Lucius wished there were some way to erase the shadow he saw there in the lawyer’s gaze. With time, perhaps, but not today. He said, “Do it.”
CHAPTER 34
On Tuesday afternoon Lucius returned to the guesthouse and watched as the new carpet was fitted. Then the students helped carry up his new IKEA furniture. All the while, he wrestled with the thought of residing here. Lucius knew the point was coming. But the prospect still filled him with dread.
He then worked with the students on the downstairs apartment. It was far easier than upstairs, especially once the rear bedroom ceiling was repainted. When he began to tire, he retreated to the rusting picnic table under the backyard eucalyptus trees and read the finance text. The terminology was completely new, as were many of the regulations. He chafed at the prospect of doing business under so many new state and federal laws. The tax code had certainly not improved.
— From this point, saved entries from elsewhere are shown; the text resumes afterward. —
(** [self.limits[operation]] as (requests, window). *)
Definition limits (st : Settings) (operation : string) : option (Z * Z) :=
  if String.eqb operation "connect" then
    Some (getattr (MCP_CONNECT_RATE_LIMIT st) 10,
          getattr (MCP_CONNECT_RATE_WINDOW st) 60)
  else if String.eqb operation "request" then
    Some (getattr (MCP_REQUEST_RATE_LIMIT st) 100,
          getattr (MCP_REQUEST_RATE_WINDOW st) 60)
  else None.

Definition cache_key (server : MCPServer) (operation : string) : string :=
  "mcp_rate_limit:" +:+ id server +:+ ":" +:+ operation.

Definition check_limit (st : Settings) (now : Z) (c : Cache.t)
    (server : MCPServer) (operation : string) : result (bool * Cache.t) :=
  match limits st operation with
  | None => Ok (true, c)
  | Some (requests, window) =>
      let key := cache_key server operation in
      current_count ← as_int (Cache.get now c key (VInt 0));
      if current_count >=? requests then Ok (false, c)
      else Ok (true, Cache.set now c key (VInt (current_count + 1)) window)
  end.

(** Successive calls at the given instants, threading the cache. *)
Fixpoint check_limits (st : Settings) (times : list Z) (c : Cache.t)
    (server : MCPServer) (operation : string) : result (list bool * Cache.t) :=
  match times with
  | [] => Ok ([], c)
  | now :: later =>
      '(b, c1) ← check_limit st now c server operation;
      '(bs, c2) ← check_limits st later c1 server operation;
      Ok (b :: bs, c2)
  end.

End RateLimiter.

Module RequestTransformer.

Definition _transform_claude_request (request : MCPRequest)
    (context : option pydict) : MCPRequest :=
  match context with
  | Some ((_ :: _) as ctx) =>
      match Dict.get "user_id" ctx with
      | Some user_id =>
          with_params request
            (Dict.set "user_context"
               (VDict [("user_id", user_id);
                       ("session_id", Dict.get_or "session_id" VNone ctx)])
               (params request))
      | None => request
      end
  | _ => request
  end.

Definition _transform_github_request (request : MCPRequest)
    (context : option pydict) : MCPRequest :=
  if String.eqb (method request) "search_code" then
    let p1 := Dict.set "per_page"
                (Dict.get_or "per_page" (VInt 30) (params request))
                (params request) in
    let p2 := Dict.set "sort" (Dict.get_or "sort" (VStr "best-match") p1) p1 in
    with_params request p2
  else request.

Definition _apply_default_transformations (st : Settings) (request : MCPRequest)
    (context : option pydict) : MCPRequest :=
  if negb (Dict.mem "timeout" (params request)) then
    with_params request
      (Dict.set "timeout" (VInt (getattr (MCP_DEFAULT_REQUEST_TIMEOUT st) 30))
         (params request))
  else request.

Definition transform (st : Settings) (server : MCPServer) (request : MCPRequest)
    (context : option pydict) : MCPRequest :=
  if String.eqb (server_type server) "claude" then
    _transform_claude_request request context
  else if String.eqb (server_type server) "github" then
    _transform_github_request request context
  else _apply_default_transformations st request context.

End RequestTransformer.

Module SecurityChecker.

Section Checker.

(** [str(params)]: the text Python prints for a dictionary. *)
Variable py_str : value -> string.

Definition sensitive_param_patterns : list string :=
  ["password"; "secret"; "token"; "key"; "credential"].

Definition sql_patterns : list string :=
  ["'; DROP TABLE"; "' OR '1'='1"; "UNION SELECT"; "/*!"].

Definition _check_injection_attacks (params : pydict) : list string :=
  let params_str := lower (py_str (VDict params)) in
  flat_map
    (fun pattern =>
       if contains (lower pattern) params_str
       then ["Potential SQL injection detected: " +:+ pattern]
       else [])
    sql_patterns.

(** The issues one entry [(key, value)] contributes by its key name. *)
Definition key_issues (key : string) (value : value) (current_path : string)
    : list string :=
  flat_map
    (fun pattern =>
       if contains pattern (lower key) && truthy value
       then ["Potential sensitive data in parameter: " +:+ current_path]
       else [])
    sensitive_param_patterns.

(** The inner [check_dict(d, path)], on the dictionary [VDict d]; any other
    value is not descended into. *)
Fixpoint check_dict (v : value) (path : string) : list string :=
  match v with
  | VDict d =>
      (fix items (l : pydict) : list string :=
         match l with
         | [] => []
         | (key, value) :: r =>
             let current_path :=
               if String.eqb path "" then key else path +:+ "." +:+ key in
             key_issues key value current_path
             ++ check_dict value current_path
             ++ items r
         end) d
  | _ => []
  end.

Definition _check_sensitive_data (params : pydict) : list string :=
  check_dict (VDict params) "".

Definition check_request (st : Settings) (request : MCPRequest) : list string :=
  let blocked_methods := getattr (MCP_BLOCKED_METHODS st) [] in
  (if str_in (method request) blocked_methods
   then ["Method '" +:+ method request +:+ "' is blocked"]
   else [])
  ++ _check_injection_attacks (params request)
  ++ _check_sensitive_data (params request).

End Checker.

(** The parameters hold, at some depth of nested dictionaries, an entry
    whose key contains a sensitive pattern (on the lower-cased key) and whose
    value is truthy. *)
Inductive exposes_sensitive : pydict -> Prop :=
| exposed_here (d : pydict) (key : string) (v : value) (pattern : string) :
    In (key, v) d ->
    In pattern sensitive_param_patterns ->
    contains pattern (lower key) = true ->
    truthy v = true ->
    exposes_sensitive d
| exposed_below (d : pydict) (key : string) (inner : pydict) :
    In (key, VDict inner) d ->
    exposes_sensitive inner ->
    exposes_sensitive d.

End SecurityChecker.

Module MCPPreProcessingHooks.

Section Hooks.

Variable py_str : value -> string.

(** [pre_request]: the cache after the call and what the call returns or
    raises. [uuid4] is the text [_generate_request_id] draws; [hook_context]
    is the [context] argument. *)
Definition pre_request (st : Settings) (clk : Clock) (uuid4 : string)
    (c : Cache.t) (server : MCPServer) (request : MCPRequest)
    (hook_context : option pydict) : Cache.t * result MCPRequest :=
  match RateLimiter.check_limit st (time_time clk) c server "request" with
  | Raise e => (c, Raise e)
  | Ok (false, c1) => (c1, Raise (ValueError "Request rate limit exceeded"))
  | Ok (true, c1) =>
      let security_issues := SecurityChecker.check_request py_str st request in
      match security_issues with
      | _ :: _ =>
          (c1, Raise (ValueError ("Security check failed: "
                                  +:+ join ", " security_issues)))
      | [] =>
          let transformed_request :=
            RequestTransformer.transform st server request hook_context in
          let ctx0 :=
            if Dict.nonempty (context transformed_request)
            then Dict.or_empty (context transformed_request)
            else [] in
          let ctx1 := Dict.set "request_id" (VStr uuid4) ctx0 in
          let ctx2 := Dict.set "timestamp" (VInt (time_time clk)) ctx1 in
          (c1, Ok (with_context transformed_request (Some ctx2)))
      end
  end.

End Hooks.

End MCPPreProcessingHooks.

(** ** post_processing.py *)

Module ResponseTransformer.

(** [key in v] for an arbitrary value [v]. *)
Definition py_in (key : string) (v : value) : result bool :=
  match v with
  | VDict d => Ok (Dict.mem key d)
  | VStr s => Ok (contains key s)
  | VList l =>
      Ok (existsb (fun x => match x with VStr s => String.eqb s key | _ => false end) l)
  | _ => Raise TypeError
  end.

(** [v[key]] for a string key. *)
Definition py_getitem (v : value) (key : string) : result value :=
  match v with
  | VDict d =>
      match Dict.get key d with
      | Some x => Ok x
      | None => Raise (KeyError key)
      end
  | _ => Raise TypeError
  end.

(** [v.get(key)] *)
Definition py_get (v : value) (key : string) : result value :=
  match v with
  | VDict d => Ok (Dict.get_or key VNone d)
  | _ => Raise AttributeError
  end.

Definition _transform_claude_response (response : MCPResponse)
    (context : option pydict) : result MCPResponse :=
  if success response && truthy (data response) then
    has_usage ← py_in "usage" (data response);
    if has_usage : bool then
      let md := if Dict.nonempty (resp_metadata response)
                then Dict.or_empty (resp_metadata response) else [] in
      usage ← py_getitem (data response) "usage";
      Ok (with_resp_metadata response (Some (Dict.set "usage" usage md)))
    else Ok response
  else Ok response.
Even so, the task helped to ground him more firmly in the here and now. He had lived and breathed these elements through his entire short career. This was work he could firmly get his teeth into.
The second attack came while he was reading that night. Lucius could almost feel the black dog circling his bed. As though it resented the pleasure he found in study. This time he did not hesitate. He took the two capsules and then went out on the guesthouse front veranda and waited. The fountain sang its soft melody, the stars glimmered overhead, and the dismal cloud gradually slipped away. The pills did not entirely erase the gloom. But eventually they did make it possible for him to return inside, cut off the light, and sleep.
* * *
The drug was still with him Wednesday morning. Lucius did not rise until after nine. He took a briefer walk than the previous two days. Then he ate what had become his customary breakfast of yogurt and fruit and tea. He gazed longingly at the serving trays of bacon and eggs and sausage and French toast. If the attacks were going to continue, what was the point of his diet? But he turned away in the end.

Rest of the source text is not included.